Open AFMSB opened 7 months ago

AFMSB commented 7 months ago

How are you downloading Mistral-7B-OpenOrca model, ikeep getting this error:

OSError: Incorrect path_or_model_id: '/media/2nvme/llm/Mistral-7B-OpenOrca'. Please provide either the path to a local folder or the repo_id of a model on the Hub.

moomou commented 7 months ago

I git cloned the model to a specific directory (ex git clone https://huggingface.co/Open-Orca/Mistral-7B-OpenOrca; note you will need https://git-lfs.com/).

Please note the jupyterbook scripts and path references are custom to my local setup and haven't been cleaned up. These files are for reference and won't run as-is.

AFMSB commented 7 months ago

Ok, i am really interested in your project, can you gid me to the setup process, what version of python are you using, i am having issues with cuda in python 3.11

moomou commented 7 months ago

Python 3.11 should work. I personally used 3.10.13; as for CUDA, you dont have to install it yourself. When you install pytorch, CUDA dependencies will be pulled automatically. Just make sure your setup has the nvidia driver installed.

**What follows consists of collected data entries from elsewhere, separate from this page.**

Lemma candidates_in_order_falsy_skipped_witness :
  (exists (e : string) (l1 l2 : list string),
      provinceLoop ["Jawa Barat"; "Provinsi Jawa Tengah"; "Jawa Timur"]
        (provinceCandidates
           (Address.Make (VStr "") (VStr "Jawa Tengah") VUndefined VUndefined
                         (VStr "Semarang") VUndefined VUndefined VUndefined))
        VNull = Ok (VStr e) /\
      provinceLoop ["Jawa Barat"; "Provinsi Jawa Tengah"; "Jawa Timur"]
        [VStr ""; VStr "Jawa Tengah"] VNull = Ok (VStr e) /\
      findMatchingProvince ["Jawa Barat"; "Provinsi Jawa Tengah"; "Jawa Timur"]
        (VStr "Jawa Tengah") = Ok (VStr e) /\
      ["Jawa Barat"; "Provinsi Jawa Tengah"; "Jawa Timur"] = (l1 ++ e :: l2)%list /\
      provinceNameExact e = "jawa tengah" /\
      Forall (fun x => provinceNameExact x <> "jawa tengah") l1) /\
  provinceLoop ["Jawa Barat"; "Jawa Tengah"; "Jawa Timur"]
    (provinceCandidates
       (Address.Make (VStr "Nusantara") (VStr "Jawa Tengah") (VStr "Jawa Timur")
                     VUndefined VUndefined VUndefined VUndefined VUndefined))
    VNull = Ok (VStr "Jawa Tengah") /\
  provinceLoop ["Jawa Barat"; "Jawa Tengah"; "Jawa Timur"]
    (provinceCandidates
       (Address.Make (VStr "Jawa Barat") (VStr "Jawa Tengah") VUndefined
                     VUndefined VUndefined VUndefined VUndefined VUndefined))
    VNull = Ok (VStr "Jawa Barat").
Proof.
  split; [|split].
  - apply (proj1 (proj2 (proj2 (candidates_in_order_falsy_skipped
             ["Jawa Barat"; "Provinsi Jawa Tengah"; "Jawa Timur"]
             (Address.Make (VStr "") (VStr "Jawa Tengah") VUndefined VUndefined
                           (VStr "Semarang") VUndefined VUndefined VUndefined))))
             eq_refl eq_refl "Provinsi Jawa Tengah").
    + simpl. auto.
    + vm_compute. reflexivity.
  - apply (proj1 (candidates_in_order_falsy_skipped
             ["Jawa Barat"; "Jawa Tengah"; "Jawa Timur"]
             (Address.Make (VStr "Nusantara") (VStr "Jawa Tengah") (VStr "Jawa Timur")
                           VUndefined VUndefined VUndefined VUndefined VUndefined))
             [VStr "Nusantara"] (VStr "Jawa Tengah")
             [VStr "Jawa Timur"; VUndefined; VUndefined]).
    + reflexivity.
    + repeat constructor. exists VUndefined. split; vm_compute; reflexivity.
    + vm_compute. reflexivity.
    + reflexivity.
  - apply (proj1 (candidates_in_order_falsy_skipped
             ["Jawa Barat"; "Jawa Tengah"; "Jawa Timur"]
             (Address.Make (VStr "Jawa Barat") (VStr "Jawa Tengah") VUndefined
                           VUndefined VUndefined VUndefined VUndefined VUndefined))
             [] (VStr "Jawa Barat")
             [VStr "Jawa Tengah"; VUndefined; VUndefined; VUndefined]).
    + reflexivity.
    + constructor.
    + vm_compute. reflexivity.
    + reflexivity.
Defined.

(** ** The scenario of "Daerah Khusus Ibukota Jakarta" *)

Lemma find_filter (f g : string -> bool) (l : list string) :
  (forall x, f x = true -> g x = true) ->
  find f (filter g l) = find f l.
Proof.
  intros H. induction l as [|x r IH]; simpl; [reflexivity|].
  destruct (f x) eqn:Hf.
  - rewrite (H x Hf). simpl. now rewrite Hf.
  - destruct (g x); simpl; [rewrite Hf|]; exact IH.
Qed.

(** C4 as stated fails: against the list ["DKI Jakarta"] the query is
    matched at neither step and the answer is [undefined]. *)
Lemma jakarta_query_not_found :
  normalizeProvince "Daerah Khusus Ibukota Jakarta" = "khusus ibukota jakarta" /\
  provincePartial ["DKI Jakarta"] (normalizeProvince "Daerah Khusus Ibukota Jakarta")
    = VUndefined /\
  findMatchingProvince ["DKI Jakarta"] (VStr "Daerah Khusus Ibukota Jakarta")
    = Ok VUndefined /\
  findMatchingProvince ["DKI Jakarta"] (VStr "Daerah Khusus Ibukota Jakarta")
    <> Ok (VStr "DKI Jakarta").
Proof.
  repeat split; try (vm_compute; reflexivity).
  intros H. vm_compute in H. discriminate H.
Qed.

(** C4, as the code has it: the query "Daerah Khusus Ibukota Jakarta" is
    normalised to "khusus ibukota jakarta" and the entry "DKI Jakarta" is
    stripped to "dki jakarta"; neither contains the other, so for every
    reference list the entry "DKI Jakarta" has no part in the answer, and
    against the list ["DKI Jakarta"] the answer is the not-found value
    [undefined].  The query "Jakarta" does resolve to "DKI Jakarta", at
    the partial step. *)
Theorem daerah_khusus_ibukota_jakarta :
  normalizeProvince "Daerah Khusus Ibukota Jakarta" = "khusus ibukota jakarta" /\
  provinceNameExact "DKI Jakarta" = "dki jakarta" /\
  provinceNamePartial "DKI Jakarta" = "dki jakarta" /\
  (forall provinces : list string,
      findMatchingProvince provinces (VStr "Daerah Khusus Ibukota Jakarta") =
      findMatchingProvince (filter (fun p => negb (p =? "DKI Jakarta")) provinces)
                           (VStr "Daerah Khusus Ibukota Jakarta")) /\
  findMatchingProvince ["DKI Jakarta"] (VStr "Daerah Khusus Ibukota Jakarta")
    = Ok VUndefined /\
  provinceExact ["DKI Jakarta"] (normalizeProvince "Jakarta") = VUndefined /\
  findMatchingProvince ["DKI Jakarta"] (VStr "Jakarta") = Ok (VStr "DKI Jakarta").
Proof.
  split; [vm_compute; reflexivity|].
  split; [vm_compute; reflexivity|].
  split; [vm_compute; reflexivity|].
  split; [|repeat split; vm_compute; reflexivity].
  intros provinces.
  rewrite !findMatchingProvince_truthy by discriminate.
  change (normalizeProvince "Daerah Khusus Ibukota Jakarta")
    with "khusus ibukota jakarta".
  unfold provinceExact, provincePartial.
  rewrite !find_filter; [reflexivity| |];
    intros x Hx; destruct (String.eqb_spec x "DKI Jakarta") as [->|]; auto;
    vm_compute in Hx; discriminate Hx.
Qed.

(** ** The scenario of the county "Sleman" *)

(** C5: the code on the address with the only field [county] "Sleman" and
    the city list ["Kab. Sleman", "Kota Yogyakarta"].  The selector and the
    query are as the claim says; the normalised query keeps the period of
    "Kab." (". sleman"), the exact step finds nothing, and the answer
    "Kab. Sleman" comes from the partial step.  On the county "Bandung
    Barat" the same period sends the resolver to "Kab. Bandung". *)
Theorem county_sleman_matched_at_partial_step :
  let address := Address.Make VUndefined VUndefined VUndefined VUndefined
                              (VStr "Sleman") VUndefined VUndefined VUndefined in
  let citiesList := Arr ["Kab. Sleman"; "Kota Yogyakarta"] in
  selectCity address = (VStr "Sleman", VStr "Kab.") /\
  cityNameForMatching (VStr "Sleman") (VStr "Kab.") = VStr "Kab. Sleman" /\
  normalizeCity "Kab. Sleman" = ". sleman" /\
  cityName "Kab. Sleman" = "sleman" /\
  cityExact citiesList (normalizeCity "Kab. Sleman") = Ok VUndefined /\
  cityPartial citiesList (normalizeCity "Kab. Sleman") = Ok (VStr "Kab. Sleman") /\
  findMatchingCity (VStr "Kab. Sleman") citiesList = Ok (VStr "Kab. Sleman") /\
  findMatchingCity (VStr "Kab. Bandung Barat")
                   (Arr ["Kab. Bandung"; "Kab. Bandung Barat"; "Kota Bandung"])
    = Ok (VStr "Kab. Bandung").
Proof.
  repeat split; vm_compute; reflexivity.
Qed.

(** ** Round trip of an entry's stripped form *)

Lemma find_first_eqb (strip : string -> string) (q : string)
    (l1 l2 : list string) (e : string) :
  Forall (fun x => strip x <> q) l1 -> strip e = q ->
  find (fun x => strip x =? q) (l1 ++ e :: l2) = VStr e.
Proof.
  intros H He. apply find_first.
  - eapply Forall_impl; [|exact H]. intros x Hx. now apply String.eqb_neq.
  - now apply String.eqb_eq.
Qed.

(** C1, as the code has it: take an entry of a province list whose
    stripped-and-lowercased form is not empty, is left as it is by the
    query normaliser, and is not the stripped form of an earlier entry of
    the list; resolving that form against the list answers the entry.
    The same holds for a city list with the city rules. *)
Theorem stripped_form_resolves_to_entry :
  (forall (l1 l2 : list string) (e : string),
      provinceNameExact e <> "" ->
      normalizeProvince (provinceNameExact e) = provinceNameExact e ->
      Forall (fun x => provinceNameExact x <> provinceNameExact e) l1 ->
      findMatchingProvince (l1 ++ e :: l2) (VStr (provinceNameExact e)) = Ok (VStr e)) /\
  (forall (l1 l2 : list string) (e : string),
      cityName e <> "" ->
      normalizeCity (cityName e) = cityName e ->
      Forall (fun x => cityName x <> cityName e) l1 ->
      findMatchingCity (VStr (cityName e)) (Arr (l1 ++ e :: l2)) = Ok (VStr e)).
Proof.
  split; intros l1 l2 e Hne Hn Hl1.
  - assert (He : e <> "") by (intros ->; now apply Hne).
    rewrite findMatchingProvince_truthy by exact Hne.
    rewrite Hn. unfold provinceExact.
    rewrite (find_first_eqb provinceNameExact _ l1 l2 e Hl1 eq_refl).
    now rewrite (truthy_nonempty _ He).
  - assert (He : e <> "") by (intros ->; now apply Hne).
    unfold findMatchingCity, cityExact, call_find.
    rewrite (truthy_nonempty _ Hne).
    replace (has_length (Arr (l1 ++ e :: l2))) with true
      by (destruct l1; reflexivity).
    cbn [negb call bindR]. rewrite Hn.
    rewrite (find_first_eqb cityName _ l1 l2 e Hl1 eq_refl).
    now rewrite (truthy_nonempty _ He).
Qed.

Lemma stripped_form_resolves_to_entry_witness :
  findMatchingProvince (["Aceh"; "Bali"] ++ "D.I. Yogyakarta" :: ["DKI Jakarta"])
                       (VStr (provinceNameExact "D.I. Yogyakarta"))
    = Ok (VStr "D.I. Yogyakarta") /\
  findMatchingCity (VStr (cityName "Kota Yogyakarta"))
                   (Arr (["Kab. Bantul"; "Kab. Sleman"] ++ "Kota Yogyakarta" :: []))
    = Ok (VStr "Kota Yogyakarta").
Proof.
  split.
  - apply (proj1 stripped_form_resolves_to_entry ["Aceh"; "Bali"] ["DKI Jakarta"]
             "D.I. Yogyakarta").
    + vm_compute. discriminate.
    + vm_compute. reflexivity.
    + repeat constructor; vm_compute; discriminate.
  - apply (proj2 stripped_form_resolves_to_entry ["Kab. Bantul"; "Kab. Sleman"] []
             "Kota Yogyakarta").
    + vm_compute. discriminate.
    + vm_compute. reflexivity.
    + repeat constructor; vm_compute; discriminate.
Defined.

(** C1 as stated fails in three ways: two entries share a stripped form
    and the earlier one is answered; the query normaliser changes the
    stripped form and another entry is answered; the stripped form is
    empty and the answer is [null]. *)
Lemma stripped_form_resolves_elsewhere :
  (In "Kota Bandung" ["Kab. Bandung"; "Kota Bandung"] /\
   cityName "Kota Bandung" = "bandung" /\
   findMatchingCity (VStr (cityName "Kota Bandung"))
                    (Arr ["Kab. Bandung"; "Kota Bandung"])
     = Ok (VStr "Kab. Bandung") /\
   findMatchingCity (VStr (cityName "Kota Bandung"))
                    (Arr ["Kab. Bandung"; "Kota Bandung"])
     <> Ok (VStr "Kota Bandung")) /\
  (In "Kab. Lima Puluh Kota" ["Kab. Lima Puluh"; "Kab. Lima Puluh Kota"] /\
   cityName "Kab. Lima Puluh Kota" = "lima puluh kota" /\
   findMatchingCity (VStr (cityName "Kab. Lima Puluh Kota"))
                    (Arr ["Kab. Lima Puluh"; "Kab. Lima Puluh Kota"])
     = Ok (VStr "Kab. Lima Puluh")) /\
  (In "Provinsi" ["Provinsi"] /\
   provinceNameExact "Provinsi" = "" /\
   findMatchingProvince ["Provinsi"] (VStr (provinceNameExact "Provinsi")) = Ok VNull).
Proof.
  repeat split; try (vm_compute; reflexivity); simpl; auto.
  intros H. vm_compute in H. discriminate H.
Qed.

(** ** Strings *)

Lemma append_assoc (a b c : string) : (a ++ b) ++ c = a ++ b ++ c.
Proof. induction a as [|x r IH]; simpl; [reflexivity | now rewrite IH]. Qed.

Lemma length_append (a b : string) :
  String.length (a ++ b) = String.length a + String.length b.
Proof. induction a as [|x r IH]; simpl; [reflexivity | now rewrite IH]. Qed.

Lemma string_forall_append (P : ascii -> Prop) (a b : string) :
  string_forall P (a ++ b) <-> string_forall P a /\ string_forall P b.
Proof. induction a as [|x r IH]; simpl; tauto. Qed.

Lemma lower_char_idem (c : ascii) : lower_char (lower_char c) = lower_char c.
Proof.
  destruct c as [[] [] [] [] [] [] [] []]; reflexivity.
Qed.

Lemma lowered_toLowerCase (s : string) : lowered (toLowerCase s).
Proof.
  induction s as [|c r IH]; simpl; [exact I|].
  split; [apply lower_char_idem | exact IH].
Qed.

Lemma lowered_fix (s : string) : lowered s -> toLowerCase s = s.
Proof.
  induction s as [|c r IH]; simpl; [reflexivity|].
  intros [Hc Hr]. now rewrite Hc, (IH Hr).
Qed.

Lemma is_suffix_refl (s : string) : is_suffix s s.
Proof. now exists "". Qed.

Lemma is_suffix_trans (a b c : string) :
  is_suffix a b -> is_suffix b c -> is_suffix a c.
Proof.
  intros [m1 ->] [m2 ->]. exists (m2 ++ m1). now rewrite append_assoc.
Qed.

Lemma is_suffix_cons (a : string) (c : ascii) (s : string) :
  is_suffix a s -> is_suffix a (String c s).
Proof. intros [m ->]. now exists (String c m). Qed.

Lemma lowered_suffix (rest s : string) : is_suffix rest s -> lowered s -> lowered rest.
Proof.
  intros [m ->] H. now apply string_forall_append in H.
Qed.

(** ** [trim] *)

Lemma trimStart_suffix (s : string) : is_suffix (trimStart s) s.
Proof.
  induction s as [|c r IH]; simpl; [apply is_suffix_refl|].
  destruct (is_space c); [now apply is_suffix_cons | apply is_suffix_refl].
Qed.

Lemma trimStart_length (s : string) : String.length (trimStart s) <= String.length s.
Proof.
  destruct (trimStart_suffix s) as [m H]. rewrite H at 2.
  rewrite length_append. lia.
Qed.

Lemma lowered_trimEnd (s : string) : lowered s -> lowered (trimEnd s).
Proof.
  unfold lowered.
  induction s as [|c r IH]; simpl; [auto|].
  intros [Hc Hr]. specialize (IH Hr).
  destruct (trimEnd r) as [|c' r'].
  - destruct (is_space c); simpl; auto.
  - simpl in *. tauto.
Qed.

Lemma lowered_trim (s : string) : lowered s -> lowered (trim s).
Proof.
  intros H. apply lowered_trimEnd. exact (lowered_suffix _ _ (trimStart_suffix s) H).
Qed.

Lemma trimEnd_idem (s : string) : trimEnd (trimEnd s) = trimEnd s.
Proof.
  induction s as [|c r IH]; simpl; [reflexivity|].
  destruct (trimEnd r) as [|c' r'] eqn:Hr.
  - destruct (is_space c) eqn:Hc; simpl; [reflexivity | now rewrite Hc].
  - change (trimEnd (String c (String c' r'))) with
      (match trimEnd (String c' r') with
       | EmptyString => if is_space c then EmptyString else String c EmptyString
       | r'' => String c r''
       end).
    now rewrite IH.
Qed.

Check out this https://stackoverflow.com/a/72415801 on how to verify your pytorch CUDA setup

AFMSB commented 7 months ago

I am currently struggling with this error:

model._modules[name] = bnb.nn.Linear4bit(
                       ^^^^^^^^^^^^^^^^^

AttributeError: module 'bitsandbytes.nn' has no attribute 'Linear4bit'. Did you mean: 'Linear8bitLt'?

also, what shall i puth in this path:

WHISPER_AUDIO_BIN

moomou commented 7 months ago

I just double checked, I can load the OpenOrca model in 4bits. This is the pinned version of my python env

https://github.com/moomou/listening-with-llm/blob/master/requirements.txt

WHISPER_AUDIO_BIN This is the path of the extracted whisper weight.

basically, the output of this script

import whisper

model = whisper.load_model("large-v3")
audio_encoder = model.encoder
torch.save(
    audio_encoder.state_dict(),
    "<output_location>",
)